(** The capacity loop [while(p < n) p <<= 1] never ends when more than
    [2^63] messages are asked for: [p] overflows to 0 and stays there. *)
Theorem next_power_of_2_diverges (fuel : nat) (n : Z) : 2 ^ 63 < n -> NextPowerOf2 fuel n = None.
Proof. intros Hn. apply (next_pow2_diverges fuel 0 n); lia. Qed.

(** C40: What [Push] really enqueues when its first attempt finds the queue
    full: [std::move(msg)] has already surrendered the heap buffer to the failed
    attempt, so a message too large for the inline buffer is enqueued (by
    whichever later attempt succeeds, whatever the consumer does in between)
    with its size but without its bytes: the parser is told to read past the
    end of the inline buffer. *)
Theorem push_retry_loses_heap_buffer {Doc} (pad : Z) (fuel : nat)
    (env : nat -> ShardQueue Doc -> ShardQueue Doc) (msg : RawMessage Doc) (q q' : ShardQueue Doc) :
  0 <= pad -> length (inline_ msg) = Z.to_nat kInlineSize ->
  readable pad msg -> kInlineSize < rm_size msg + pad ->
  (TryPush msg q).1 = false -> Push (S fuel) env msg q = Some q' ->
  exists q0, TryPush (moved_from msg) q0 = (true, q') /\
    rm_size (moved_from msg) = rm_size msg /\ ~ readable pad (moved_from msg).
Proof.
  intros Hpad Hi Hrd Hbig Hfail Hp. cbn [Push] in Hp. destruct (TryPush msg q) as [[] q1]; [done|].
  destruct (Push_after_failure _ _ _ _ _ Hp) as [q0 Hq0]. exists q0. split_and!; [done|done|].
  unfold readable, buffer. cbn [moved_from set_heap heap_ inline_ rm_size]. rewrite Hi.
  unfold kInlineSize in *. lia.
Qed.
(* ===== verification/TelemetrySlot.v ===== *)
(** * The telemetry sequence lock

    One writer (a parser or forwarder thread) and one reader (the telemetry
    agent) share a 64-byte slot: a version counter and four 64-bit fields
    (src/common/telemetry_slot.h).  The sequential functions come first; then
    the same code with every access to the slot as one step of an interleaving, in
    program order; then the accesses with their memory orders on a machine that may
    let one overtake another, with x86 and the C++ memory model as instances. *)
From S2P Require Import Prelude.

(** Source: src/common/telemetry_slot.h:9-15, TelemetrySlot.
    The four data fields, in declaration order. *)
Record TelemetrySlot := mkSlot { version : Z; fields : list Z }.

Definition slot0 : TelemetrySlot := mkSlot 0 [0; 0; 0; 0].

Definition bump (s : TelemetrySlot) : TelemetrySlot := mkSlot (u64 (version s + 1)) (fields s).
Definition store_field (i : nat) (v : Z) (s : TelemetrySlot) : TelemetrySlot :=
  mkSlot (version s) (<[i := v]> (fields s)).

(** Source: src/common/telemetry_slot.h:18-25, WriteTelemetrySlot. *)
Definition WriteTelemetrySlot (s : TelemetrySlot) (delay_ns q_depth gap_count zmq_dropped : Z) : TelemetrySlot :=
  let s := bump s in
  let s := store_field 0 delay_ns s in
  let s := store_field 1 q_depth s in
  let s := store_field 2 gap_count s in
  let s := store_field 3 zmq_dropped s in
  bump s.

(** Source: src/common/telemetry_slot.h:28-38, ReadTelemetrySlot.
    [mem n] is the slot as the [n]-th access of the loop finds it; a round makes six. *)
Fixpoint ReadTelemetrySlot (fuel : nat) (mem : nat -> TelemetrySlot) : option (list Z) :=
  match fuel with
  | O => None
  | S k =>
      let v1 := version (mem 0%nat) in
      let snapshot := (fun i => fields (mem (S i)) !!! i) <$> [0; 1; 2; 3]%nat in
      let v2 := version (mem 5%nat) in
      if Z.odd v1 || negb (v1 =? v2) then ReadTelemetrySlot k (fun n => mem (6 + n)%nat)
      else Some snapshot
  end.

(** ** Interleaving *)

Inductive writer_pc :=
| WIdle
| WBusy (data : list Z) (i : nat).   (* version is odd; fields before [i] are written *)

Inductive reader_pc :=
| RIdle
| RLoop (v1 : Z) (got : list Z).     (* inside a round: version loaded, [got] fields copied *)

(** [st_hist]: the values of the completed writes, oldest first (ghost);
    [st_seen]: the snapshots returned (ghost). *)
Record seq_state := mkSeq {
  sl : TelemetrySlot;
  wpc : writer_pc;
  rpc : reader_pc;
  st_hist : list (list Z);
  st_seen : list (list Z)
}.

(** Source: src/common/telemetry_slot.h:18-38, WriteTelemetrySlot and ReadTelemetrySlot (one access per step). *)
Inductive seq_step : seq_state -> seq_state -> Prop :=
| sq_wbegin s r h out data :
    length data = 4%nat ->
    seq_step (mkSeq s WIdle r h out) (mkSeq (bump s) (WBusy data 0) r h out)
| sq_wfield s r h out data i v :
    data !! i = Some v ->
    seq_step (mkSeq s (WBusy data i) r h out) (mkSeq (store_field i v s) (WBusy data (S i)) r h out)
| sq_wend s r h out data i :
    i = length data ->
    seq_step (mkSeq s (WBusy data i) r h out) (mkSeq (bump s) WIdle r (h ++ [data]) out)
| sq_rbegin s w h out :
    seq_step (mkSeq s w RIdle h out) (mkSeq s w (RLoop (version s) []) h out)
| sq_rfield s w h out v1 got v :
    fields s !! length got = Some v ->
    seq_step (mkSeq s w (RLoop v1 got) h out) (mkSeq s w (RLoop v1 (got ++ [v])) h out)
| sq_rretry s w h out v1 got :
    length got = 4%nat -> Z.odd v1 || negb (v1 =? version s) = true ->
    seq_step (mkSeq s w (RLoop v1 got) h out) (mkSeq s w RIdle h out)
| sq_rdone s w h out v1 got :
    length got = 4%nat -> Z.odd v1 || negb (v1 =? version s) = false ->
    seq_step (mkSeq s w (RLoop v1 got) h out) (mkSeq s w RIdle h (out ++ [got])).

Definition seq_init : seq_state := mkSeq slot0 WIdle RIdle [] [].

(** The number of version increments so far. *)
Definition ticks (w : writer_pc) (h : list (list Z)) : Z :=
  2 * Z.of_nat (length h) + match w with WIdle => 0 | WBusy _ _ => 1 end.

(** The value a reader sees between writes: the last one written, or the initial zeros. *)
Definition current (h : list (list Z)) : list Z := default [0; 0; 0; 0] (last h).

Definition writer_ok (s : TelemetrySlot) (w : writer_pc) (h : list (list Z)) : Prop :=
  match w with
  | WIdle => fields s = current h
  | WBusy data i => length data = 4%nat /\ (i <= 4)%nat /\ take i (fields s) = take i data
  end.

(** A round that began at tick [n]: if no increment happened since, the fields
    copied so far are those of the slot. *)
Definition reader_ok (s : TelemetrySlot) (w : writer_pc) (h : list (list Z)) (r : reader_pc) : Prop :=
  match r with
  | RIdle => True
  | RLoop v1 got => exists n, v1 = u64 n /\ 0 <= n <= ticks w h /\ (length got <= 4)%nat /\
      (n = ticks w h -> Z.odd n = false -> got = take (length got) (fields s))
  end.

Record seq_inv (st : seq_state) : Prop := {
  si_len : length (fields (sl st)) = 4%nat;
  si_version : version (sl st) = u64 (ticks (wpc st) (st_hist st));
  si_writer : writer_ok (sl st) (wpc st) (st_hist st);
  si_reader : reader_ok (sl st) (wpc st) (st_hist st) (rpc st);
  si_seen : Forall (fun v => v = [0; 0; 0; 0] \/ v ∈ st_hist st) (st_seen st)
}.

Lemma odd_u64 n : Z.odd (u64 n) = Z.odd n.
Proof.
  unfold wrap. rewrite (Z.div_mod n (2 ^ 64)) at 2 by lia.
  rewrite Z.odd_add, Z.odd_mul. simpl (Z.odd (2 ^ 64)). by destruct (Z.odd (n mod 2 ^ 64)).
Qed.

Lemma current_snoc h d : current (h ++ [d]) = d.
Proof. unfold current. by rewrite last_snoc. Qed.

Lemma current_seen h : current h = [0; 0; 0; 0] \/ current h ∈ h.
Proof.
  unfold current. destruct (last h) as [d|] eqn:E; [right|by left]. simpl. by apply last_Some_elem_of.
Qed.

(** Once an increment happens a round that began before can no longer match. *)
Lemma reader_ok_tick s s' w w' h h' r :
  ticks w' h' = ticks w h + 1 -> reader_ok s w h r -> reader_ok s' w' h' r.
Proof.
  intros Ht. destruct r as [|v1 got]; [done|]. intros (n & -> & Hn & Hl & _).
  exists n. split_and!; try (done || lia).
Qed.

Lemma ticks_bump s w h :
  version s = u64 (ticks w h) -> version (bump s) = u64 (ticks w h + 1).
Proof. intros H. unfold bump. simpl. by rewrite H, wrap_add_l. Qed.

Lemma seq_step_inv st st' :
  seq_step st st' -> 2 * Z.of_nat (length (st_hist st)) + 1 < 2 ^ 64 -> seq_inv st -> seq_inv st'.
Proof.
  intros Hs Hbound [Hlen Hv Hw Hr Hseen].
  destruct Hs as [s r h out data Hd|s r h out data i v Hi|s r h out data i Hi|s w h out
    |s w h out v1 got v Hg|s w h out v1 got Hg Ho|s w h out v1 got Hg Ho];
    cbn [sl wpc rpc st_hist st_seen] in *.
  - split; cbn [sl wpc rpc st_hist st_seen]; try done.
    + rewrite (ticks_bump _ _ _ Hv). f_equal. unfold ticks. lia.
    + by split_and!; [|lia|].
    + eapply reader_ok_tick; [|done]. unfold ticks. lia.
  - destruct Hw as (Hd & Hi4 & Htk). pose proof (lookup_lt_Some _ _ _ Hi).
    split; cbn [sl wpc rpc st_hist st_seen store_field fields version]; try done.
    + by rewrite length_insert.
    + split_and!; [done|lia|]. cbn [store_field fields]. rewrite take_S_insert by lia.
      by rewrite (take_S_r _ _ _ Hi), Htk.
    + destruct r as [|v1 got]; [done|]. destruct Hr as (n & ? & Hb & ? & _). exists n. split_and!; try (done || apply Hb).
      intros Hnt Hodd. exfalso. rewrite Hnt in Hodd. unfold ticks in Hodd. rewrite Z.odd_add, Z.odd_mul in Hodd. done.
  - destruct Hw as (Hd & Hi4 & Htk). subst i.
    split; cbn [sl wpc rpc st_hist st_seen]; try done.
    + rewrite (ticks_bump _ _ _ Hv). f_equal. unfold ticks. rewrite length_app. cbn [length]. lia.
    + simpl. rewrite current_snoc. rewrite Hd in Htk. rewrite !take_ge in Htk by lia. done.
    + eapply reader_ok_tick; [|done]. unfold ticks. rewrite length_app. cbn [length]. lia.
    + eapply Forall_impl; [done|]. intros x [->|Hx]; [by left|right]. set_solver.
  - split; cbn [sl wpc rpc st_hist st_seen]; try done.
    exists (ticks w h). simpl. split_and!; try (done || lia). unfold ticks. destruct w; lia.
  - split; cbn [sl wpc rpc st_hist st_seen]; try done.
    destruct Hr as (n & Hn & Hb & Hl & Heq). exists n. pose proof (lookup_lt_Some _ _ _ Hg).
    rewrite length_app. simpl. split_and!; try (done || lia).
    intros Ht Hodd. rewrite Nat.add_1_r, (take_S_r _ _ _ Hg). f_equal. by apply Heq.
  - by split.
  - apply orb_false_iff in Ho as [Ho Heq]. bool_to_prop. subst v1.
    destruct Hr as (n & Hn & Hb & Hl & Hgot). split; cbn [sl wpc rpc st_hist st_seen]; try done.
    apply Forall_app. split; [done|]. constructor; [|done].
    assert (Hnt : n = ticks w h).
    { rewrite Hv in Hn. unfold ticks in *. apply (mod_inj_window (2 ^ 64)); [lia|by unfold wrap in Hn|destruct w; lia]. }
    rewrite Hn, odd_u64 in Ho. specialize (Hgot Hnt Ho). subst n.
    destruct w as [|data i]; [|unfold ticks in Ho; rewrite Z.odd_add, Z.odd_mul in Ho; done].
    simpl in Hw. rewrite Hgot, Hg, take_ge, Hw by lia. apply current_seen.
Qed.

Lemma seq_step_hist st st' : seq_step st st' -> (length (st_hist st) <= length (st_hist st'))%nat.
Proof. destruct 1; simpl; rewrite ?length_app; lia. Qed.

Lemma seq_init_inv : seq_inv seq_init.
Proof. split; simpl; (done || constructor). Qed.

Lemma seq_reachable_inv st :
  rtc seq_step seq_init st -> 2 * Z.of_nat (length (st_hist st)) + 1 < 2 ^ 64 -> seq_inv st.
Proof.
  intros Hr. refine (rtc_invariant seq_step
    (fun st => 2 * Z.of_nat (length (st_hist st)) + 1 < 2 ^ 64 -> seq_inv st) _ _ _ Hr _).
  - intros a b Ha Hs Hb. pose proof (seq_step_hist _ _ Hs).
    apply (seq_step_inv _ _ Hs); [lia|]. apply Ha. lia.
  - intros _. apply seq_init_inv.
Qed.

(** A write that is not overlapped by a read is read back in one round. *)
Lemma read_after_write s a b c d :
  length (fields s) = 4%nat -> Z.odd (version s) = false ->
  ReadTelemetrySlot 1 (fun _ => WriteTelemetrySlot s a b c d) = Some [a; b; c; d].
Proof.
  destruct s as [v fs]. simpl. intros Hl Ho.
  destruct fs as [|f0 [|f1 [|f2 [|f3 [|]]]]]; try done. simpl. unfold lookup_total. simpl.
  rewrite Z.eqb_refl, orb_false_r, odd_u64, Z.odd_add, odd_u64, Z.odd_add, Ho. done.
Qed.

(** ** Memory orders

    The accesses as the source writes them, each with its memory order.  A thread
    issues its accesses in program order; the machine performs them later, and one
    may overtake an earlier one as far as [overtakes] allows. *)

Inductive MemOrder := Plain | Relaxed | Acquire | Release.
Inductive AccessKind := Load | Store (v : Z) | FetchAdd.

(** The location is the version ([None]) or a data field. *)
Record Access := mkAccess { ac_kind : AccessKind; ac_loc : option nat; ac_order : MemOrder }.

(** Source: src/common/telemetry_slot.h:18-25, WriteTelemetrySlot (accesses). *)
Definition write_accesses (data : list Z) : list Access :=
  mkAccess FetchAdd None Relaxed ::
  imap (fun i v => mkAccess (Store v) (Some i) Plain) data ++
  [mkAccess FetchAdd None Release].

(** Source: src/common/telemetry_slot.h:28-38, ReadTelemetrySlot (accesses of a round). *)
Definition read_accesses : list Access :=
  [mkAccess Load None Acquire; mkAccess Load (Some 0%nat) Plain; mkAccess Load (Some 1%nat) Plain;
   mkAccess Load (Some 2%nat) Plain; mkAccess Load (Some 3%nat) Plain; mkAccess Load None Acquire].

(** x86: only a load overtakes, and only a plain or atomic store to another
    location (a locked instruction is overtaken by nothing). *)
Definition x86 (earlier later : Access) : bool :=
  match ac_kind earlier, ac_kind later with
  | Store _, Load => negb (bool_decide (ac_loc earlier = ac_loc later))
  | _, _ => false
  end.

(** The C++ memory model: nothing moves before an acquire, nothing moves behind a
    release, accesses to one location keep their order. *)
Definition cxx11 (earlier later : Access) : bool :=
  negb (bool_decide (ac_loc earlier = ac_loc later)) &&
  match ac_order earlier with Acquire => false | _ => true end &&
  match ac_order later with Release => false | _ => true end.

Definition perform_write (a : Access) (s : TelemetrySlot) : TelemetrySlot :=
  match ac_kind a, ac_loc a with
  | FetchAdd, _ => bump s
  | Store v, Some i => store_field i v s
  | _, _ => s
  end.
Definition perform_read (a : Access) (s : TelemetrySlot) : Z :=
  match ac_loc a with None => version s | Some i => fields s !!! i end.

▶ [EXERCISE OBJECTIVE]
Using the material above, report each line where "simpl" occurs.

▶ [TASK RESULT]
  rewrite Z.odd_add, Z.odd_mul. simpl (Z.odd (2 ^ 64)). by destruct (Z.odd (n mod 2 ^ 64)).
  unfold current. destruct (last h) as [d|] eqn:E; [right|by left]. simpl. by apply last_Some_elem_of.
Proof. intros H. unfold bump. simpl. by rewrite H, wrap_add_l. Qed.
    + simpl. rewrite current_snoc. rewrite Hd in Htk. rewrite !take_ge in Htk by lia. done.
    exists (ticks w h). simpl. split_and!; try (done || lia). unfold ticks. destruct w; lia.
    rewrite length_app. simpl. split_and!; try (done || lia).
    simpl in Hw. rewrite Hgot, Hg, take_ge, Hw by lia. apply current_seen.
Proof. destruct 1; simpl; rewrite ?length_app; lia. Qed.
Proof. split; simpl; (done || constructor). Qed.
  destruct s as [v fs]. simpl. intros Hl Ho.
  destruct fs as [|f0 [|f1 [|f2 [|f3 [|]]]]]; try done. simpl. unfold lookup_total. simpl.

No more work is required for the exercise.